When faced with an order to integrate, Prince Edward County closed its entire school system in September 1959 rather than integrate. The county kept its entire school system closed until 1964. White students were able to get educated at the Prince Edward Academy, which operated as the de facto school system, enrolling K-12 students at a number of facilities throughout the county. Even after the re-opening of the public schools, the Academy remained segregated, losing its tax-exempt status in 1978. In 1986, it accepted black students. Today it is known as Fuqua School.

Other counties, such as Surry County chose to close only their white schools. White students attended the Surry Academy, and blacks continued to attend the public schools. Other segregation academies that were formed included Tomahawk Academy (in Chesterfield County), Huguenot Academy (in Powhatan), Amelia Academy, Isle of Wight Academy, Brunswick Academy, Southampton Academy, Tidewater Academy in Sussex County, and York Academy (in King and Queen County).

The public schools in counties in the western part of the state where there were fewer blacks were integrated largely without incident in the early 1960s. Notably, there were no incidents in Virginia which required National Guard intervention.

Massive resistance was initially replaced by a "Freedom of Choice" plan, under which families and students could opt to attend the public schools of their choice. However, fear, lack of transportation, and other practical considerations kept most public school students both black and white, in largely (or completely) segregated schools.

By 1968, the continued slow pace of integration was frustrating the federal courts. In New Kent County, most black students voluntarily chose to attend the George W. Watkins School instead of New Kent High School. However, Calvin Green, a black parent, sued the county school system to force a more radical desegregation scheme. In its decision, the U.S. Supreme Court laid the ground for desegregation busing plans that caused controversy in Virginia, but more famously in Boston.

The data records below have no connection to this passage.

(** * Schit: stores cryptographic hashes in tables

    A shallow embedding of [schit.py] (class [FileMonitor]) and the
    properties of its change-detection state machine.

    - the configuration is four sets of path strings ([gset string]);
    - the file system is what the program observes of it: the directory
      tree that [os.walk] sees below a root, and the bytes that [open]
      returns for a path (or the exception it raises);
    - the SQLite table [file_data] has no key and no constraint, so it is
      a list of rows in insertion order, and every SQL statement of the
      program is a function on that list. *)

From Stdlib Require Import ZArith List Ascii String Strings.Byte Lia.
From stdpp Require Import base option list sets gmap strings pretty.
(** * BusTub storage core: extendible hash table, LRU-K replacer, buffer pool

    A shallow embedding of
      - src/container/hash/extendible_hash_table.cpp,
      - src/buffer/lru_k_replacer.cpp,
      - src/buffer/buffer_pool_manager_instance.cpp,
    followed by the properties of the specification that concern them and
    by further properties of the same code.

    Conventions of the embedding.
      - A member function that mutates [this] takes the object and returns
        the new object next to its return value.
      - A call ends in one of four ways, see [outcome]: it returns; an
        exception leaves it; its behaviour is undefined (an index outside an
        array, a variable read before it is written, overflow of an [int]);
        or the split loop of the hash table is still running when the bound
        on the number of splits is reached.
      - [std::shared_ptr<Bucket>] is an address into a store of buckets, so
        that [dir_[i] == target_bucket] is comparison of addresses.  A bucket
        no directory slot points to stays in the store, out of reach.
      - [std::unordered_map] is a [gmap]; [operator[]] on a missing key
        inserts the default value, and the embedding writes that out.
      - [std::list] is a list; [remove] erases every occurrence of a value,
        [erase] the node of an iterator.
      - Hash values, directory indices and depths are natural numbers.  The
        code keeps them in [size_t] and [int], which they fit as long as a
        directory of [2 ^ global_depth] pointers fits in memory.
      - [size_t] counters that the code decrements are integers modulo 2^64;
        frame ids and page ids are integers, the casts and the increments of
        the code written out.
      - Each public call runs alone, from taking its latch to releasing it,
        so that latches are no part of the state.  The one call the code
        makes with the latch held, in [FlushAllPgsImp], is written out. *)

From Stdlib Require Import ZArith Lia List Bool PeanoNat.
From stdpp Require Import base numbers option list gmap.

Set Warnings "-clear-no-such-hyp".

(** ** Outcomes of a call *)

Inductive outcome (A : Type) : Type :=
| Done (a : A)
| Thrown
| Undefined
| Unfinished.

Arguments Done {A} a.
Arguments Thrown {A}.
Arguments Undefined {A}.
Arguments Unfinished {A}.

#[global] Instance outcome_ret : MRet outcome := @Done.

The Richmond City Public Schools had attempted various schemes to avoid integration such as dual attendance zones and the "Freedom of Choice" Plan, but in 1970, District Court Judge Robert Merhige, Jr., ordered a desegregation busing scheme established to integrate the city schools. During the years immediately preceding, after an unsuccessful annexation suit against Henrico County to the north, the city successfully annexed 23 square miles of neighboring Chesterfield County to its south on January 1, 1970 in what was later determined in federal courts to be an attempt to stem the white flight that was occurring, as well as dilute black political strength. However, beginning the following school year, thousands of white students did not go to the city's schools, instead attending existing and newly formed private schools and/or moving outside the city limits.

In the federal courts, a forced consolidation of the Richmond City, Chesterfield County and Henrico County public school districts was proposed and approved by Judge Merhige in 1971, but the Fourth Circuit Court of Appeals overturned this decision, barring most busing schemes that made students cross county/city boundaries. (Note: Since 1871, Virginia has had independent cities which are not politically located within counties, although some are completely surrounded geographically by a single county. This distinctive and unusual arrangement was pivotal in the Court of Appeals decision). Richmond City Schools then went through a series of attendance plans and magnet school programs. By 1986, Judge Merhige approved a system of essentially neighborhood schools, ending Virginia's legal struggles with segregation.

In 1970, the Norfolk City Public Schools and several other Virginia communities were also subjected to busing schemes, also returning to more or less neighborhood school plans some years later.